Using AI to predict the outcomes of NBA games.
This project predicts NBA game spreads and winners using a combination of deep learning models and traditional ML. Unlike my previous project, NBA Betting, which focused on extensive data collection and feature engineering, this project focuses on building advanced prediction models that learn directly from play-by-play data, box scores, and player tracking — minimizing manual feature engineering in favor of letting the models find the signal.
The system runs a fully automated daily pipeline that collects game data, updates player ability models, and generates pre-game predictions for all upcoming games using multiple prediction engines. A Flask web app displays predictions alongside Vegas opening lines, with a dashboard for tracking model performance over time.
The system has three main layers:
The system runs multiple prediction engines, each taking a different approach to predicting game spreads and winners. All engines generate pre-game predictions that are evaluated against Vegas closing lines.
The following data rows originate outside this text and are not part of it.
(* ===== verification/Prelude.v ===== *)
(** * Verification library of the Stalwart JMAP server

    The server keeps mail and its metadata in a key-value store and gives
    access to it over JMAP; mail arrives over LMTP; several servers form a
    cluster that replicates the store. The library translates parts of it into
    functions and proves theorems about them. Paths are below src/.

    ** The parts and their files

    Encodings (components/store/src/serialize, core). [Leb128], [Base32] and
    [Serialize] model leb128.rs, base32.rs and mod.rs; [Keys] every key of
    key.rs; [Types] the ids, collections and tags; [Bitmap] the packed bit sets
    of core/bitmap.rs; [BitList] the bit lists of serialize/bitmap.rs with the
    merge operators of the RocksDB binding; [VecMap] core/vec_map.rs.

    Store. [KV] is the trait [Store] as a class with laws, with a map as an
    instance. Over it [Blob] models blob/store.rs, blob/purge.rs and the blob
    store on disk (blob/local.rs), [ChangeLog]
    log/changes.rs, [RaftLog] log/raft.rs and log/entry.rs, [Compact]
    log/compact.rs, [IdAssign] write/id_assign.rs, [Write] write/update.rs and
    the documents and batches it is given, [Read] and [Query] the reads and
    filters of read/, [Acl] read/acl.rs.

    Text (components/store/src/nlp). [Lang] the languages and their detection,
    [Nlp] tokenizers, stemmer and snippets, [TermIndex] term_index.rs, [Search]
    the text conditions of read/query.rs over all of these.

    JMAP (components/jmap/src). [JmapId] and [JmapDate] model types/,
    [JmapChanges] jmap_store/changes.rs and query_changes.rs, [JmapQuery]
    jmap_store/query.rs. [Orm] is the object-relational layer (orm/): objects
    with properties, tags and rights, and the documents that keep their
    indexes; [OrmStore] takes these documents through the writer. [JsonPointer] models types/json_pointer.rs; [SetRequest] and
    [GetRequest] the requests that change and read objects, with the helpers
    of jmap_store/set.rs and get.rs that all types of objects share.

    Objects over these. [Mailbox] and [MailboxRead] model mailboxes
    (components/jmap_mail/src/mailbox): schema, changes, paths, reads, queries
    as a tree. [Address] has the sanitizers of components/jmap/src/lib.rs,
    [Directory] the schema of principals, logins, groups and the expansion of
    recipients (components/jmap_sharing/src/principal/account.rs), [Principals]
    the changes and reads of principals (set.rs, get.rs, query.rs and mod.rs
    of the same directory).

    Authorization (src/authorization). [OAuth] models the authorization codes,
    the device flow and the access tokens. [Text] has the functions on strings
    of the Rust standard library that several parts call.

    Cluster (src/cluster). [Gossip] the packets, [Cluster] one node with the
    handlers of gossip/, raft/ and main.rs, [Election] the nodes of a shard and
    their messages. [MergeLog] models log/changes_merge.rs and [Rollback] the
    files log/rollback_get.rs, rollback_prepare.rs and rollback_remove.rs.
    [Replicate] is the copying of log entries (log/entries_get.rs,
    log/changes_get.rs, follower/log_update.rs), [LogMatch] the search for a
    common entry (log/index_match.rs, follower/log_match.rs,
    follower/log_synchronize.rs), each with its side of leader/spawn_leader.rs.

    Mail reception (src/lmtp). [Lmtp] the parser, the session, the answers and
    the distribution of a message to its recipients.

    ** How code is translated

    A [w]-bit integer is a [Z]; [wrap] is written where arithmetic can leave
    the range, [fits] states the range. Bytes are a [list Z]. A [Result] or
    [Option] is an [option], or a [res] where a panic is told from an error.
    An operation on the store takes it and returns it; where the source has
    written before it fails, the store is returned with the error. Loops over
    an iterator recurse on the list it yields, which is that of the store when
    the loop starts. Crates and services are classes: Roaring bitmaps
    ([Roaring], [Treemap]), bit packing ([BitPacker]), Unicode tables
    ([Unicode]), stemmers and segmenters ([Linguistics]), language detection
    ([Whatlang]), blob back ends ([BlobStore]), and for LMTP the directory,
    the delivery to an account, the clock and TLS ([Backend]); serialization
    of objects is [OrmCodec]. What a type of objects uses of the store is a
    class too ([SetStore], [MailboxStore], [Directory], [PrincipalStore]), whose
    laws say that a query finds the objects whose properties match. Their laws
    are classes of their own; the laws that a numbered theorem assumes have an
    instance that its witness uses.

    ** What the theorems show

    - Round trips: term indexes, access tokens, JSON pointers, and (unnumbered)
      dates, merged changes, dot-stuffed mail, integers, keys, ids and gossip
      packets.
    - Queries: evaluation with a stack is the set algebra of the filter and
      terminates; JMAP filters mean what they say; results are restricted to
      what is shared with the caller; the window of a page.
    - Writing: the bitmaps and logs after a batch, deletion undoes insertion,
      a written text is found by the queries that share its words.
    - Logs: changes are the net effect of the entries, pages lose nothing,
      compaction keeps the records above its index and replaces those up to it
      by snapshots that replay to the same ids, merging entries is the difference between the
      documents before and after, a rollback removes exactly the entries above
      an index and records what it removed; leader and follower agree on an
      entry that both have, and a follower that is rolled back gets the log of
      its leader.
    - Objects: the sorted index, tags, rights and value that the writer leaves
      in the store are those of the object after every insertion and merge, and
      are gone after its deletion. A set request answers each object once and
      logs what it reports, no more; objects that others refer to are created first, and
      the sorting ends; a get request returns only what the caller may see.
    - Mailboxes: a request for one mailbox keeps a tree with distinct names and
      roles; paths lead to the mailboxes they name; counts and tree listings.
    - Principals: a request for one principal keeps the directory (one owner of
      an address, members that exist, distinct domains); logins and recipients
      are exact; the search for groups ends.
    - OAuth: in runs that interleave at every atomic operation a request gets a
      token for a code only after a login that no request marked as used before;
      a token is valid until it expires.
    - Blobs and access: purging, also of the blob files on disk, blob access and shared documents are exact;
      assigned ids are fresh.
    - Cluster: one leader per term when nodes keep their votes, committed
      indexes meet every election quorum, nodes stay well formed.
    - LMTP: the division of the input into reads does not matter, each account
      of the recipients of a transaction gets its message once, each recipient
      one answer.
    - Dates: conversions agree with a calendar of month lengths.
    - Error theorems give executions in which the code does not do what it
      should: two leaders of a term, chunks of a rejected message delivered with
      the next, compaction that mixes up accounts or forgets deletions, negative
      timestamps, tombstones taken for a pending rollback, common entries that
      are rolled back, mailboxes that become their own ancestors, rights on the
      wrong mailbox, groups that are too deep, two owners of an address, two
      tokens of one login, words that are lost from the index.

    ** Bounds and fuel

    Fuel appears where recursion is not structural. Readers of bytes take the
    length of the input, since each round consumes a byte; draining a packed
    set takes its 64 bits; the stack machine of queries has a proved number of
    steps; the client loop that fetches pages gets a number of rounds that its
    theorem shows to be enough, and so do the exchanges of log entries, the
    sorting of objects to create and the search for groups. The loop that passes
    over ids of deleted accounts has one round more than there are such ids,
    which is enough if ids are not given twice ([Principals.fresh_id_enough]).

    ** Not modelled

    Debug assertions and logging; disk errors and options of RocksDB; threads,
    locks, channels, sockets and TLS, except as inputs and outputs of handlers.
    The updates of documents and blobs that a leader and a follower exchange
    behind the log entries (the rest of src/cluster/leader, follower and log),
    lost connections between them, and the RPC layer.
    Sorting by the store iterator (read/iterator.rs) and the deletion of the
    data of an account. The methods of mail, threads, identities, submissions,
    vacation responses, Sieve scripts and push subscriptions, copies between
    accounts, and the JSON forms of mailboxes and principals, which serde reads
    and writes. Sessions and rate limits; the HTTP, WebSocket and event source
    servers, the API dispatcher, background services and settings. Several of
    these are mostly calls into other crates (parsing of mail, HTTP, serde,
    Sieve); the others are state machines that remain to be translated. *)

From Stdlib Require Export ZArith Lia.
From stdpp Require Export base list gmap sets fin_maps numbers sorting.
git clone https://github.com/NBA-Betting/NBA_AI.git
cd NBA_AI
python -m venv venv
source venv/bin/activate # Windows: venv\Scripts\activate
pip install -r requirements.txt
cp .env.example .env
Download NBA_AI_starter.sqlite.gz from
GitHub Releases
into the project root, then extract it:
python -c "import gzip, shutil; shutil.copyfileobj(gzip.open('NBA_AI_starter.sqlite.gz','rb'), open('data/NBA_AI_starter.sqlite','wb'))"
The starter database contains the current season's games, box scores,
play-by-play, betting lines, injury reports, and predictions from all
models. The .env file is already configured to use it.
python start_app.py
Visit http://localhost:5000 to view games and
predictions. The dashboard is at /dashboard.
The web app shows whatever is in the database. With a fresh starter DB, you'll see the full season up to the date it was exported.
The web app does not fetch new data on its own. To collect games that have occurred since the starter database was exported, run the pipeline:
python -m src.pipeline.orchestrator --mode=full --season=Current
Note: On first run, the pipeline will backfill any missing games since the starter DB was exported. This involves many API calls with rate-limit pauses and may take 10–30+ minutes depending on the gap. Subsequent runs complete in 1–2 minutes.
To keep data current, run the pipeline manually whenever you want, or optionally set up a cron job (Linux/Mac):
# Automated (add via 'crontab -e')
TZ=US/Eastern
0 10 * * * cd /path/to/NBA_AI && venv/bin/python -m src.pipeline.orchestrator --mode=full --season=Current >> logs/cron_daily.log 2>&1
The repository includes trained models for four predictors that work out of the box:
| Model | Type | Description |
|---|---|---|
| Baseline | Formula | Team PPG averages (no model file needed) |
| Linear | Ridge Regression | 43 rolling features from prior game states |
| Tree | XGBoost | Same features, Optuna-tuned hyperparameters |
| MLP | Neural Network | 256-128-64 architecture with Huber loss |
These models are combined by the Ensemble predictor (equal-weight average).
The deep learning models (Phase5 and
Phase3) are not included due to size. To use them,
train your own using the scripts in scripts/. To retrain
the legacy models on updated data:
python scripts/train_legacy_models.py --cutoff-date 2026-03-31
This is a personal side project provided "as is" with no guarantees of quality, functionality, or ongoing maintenance.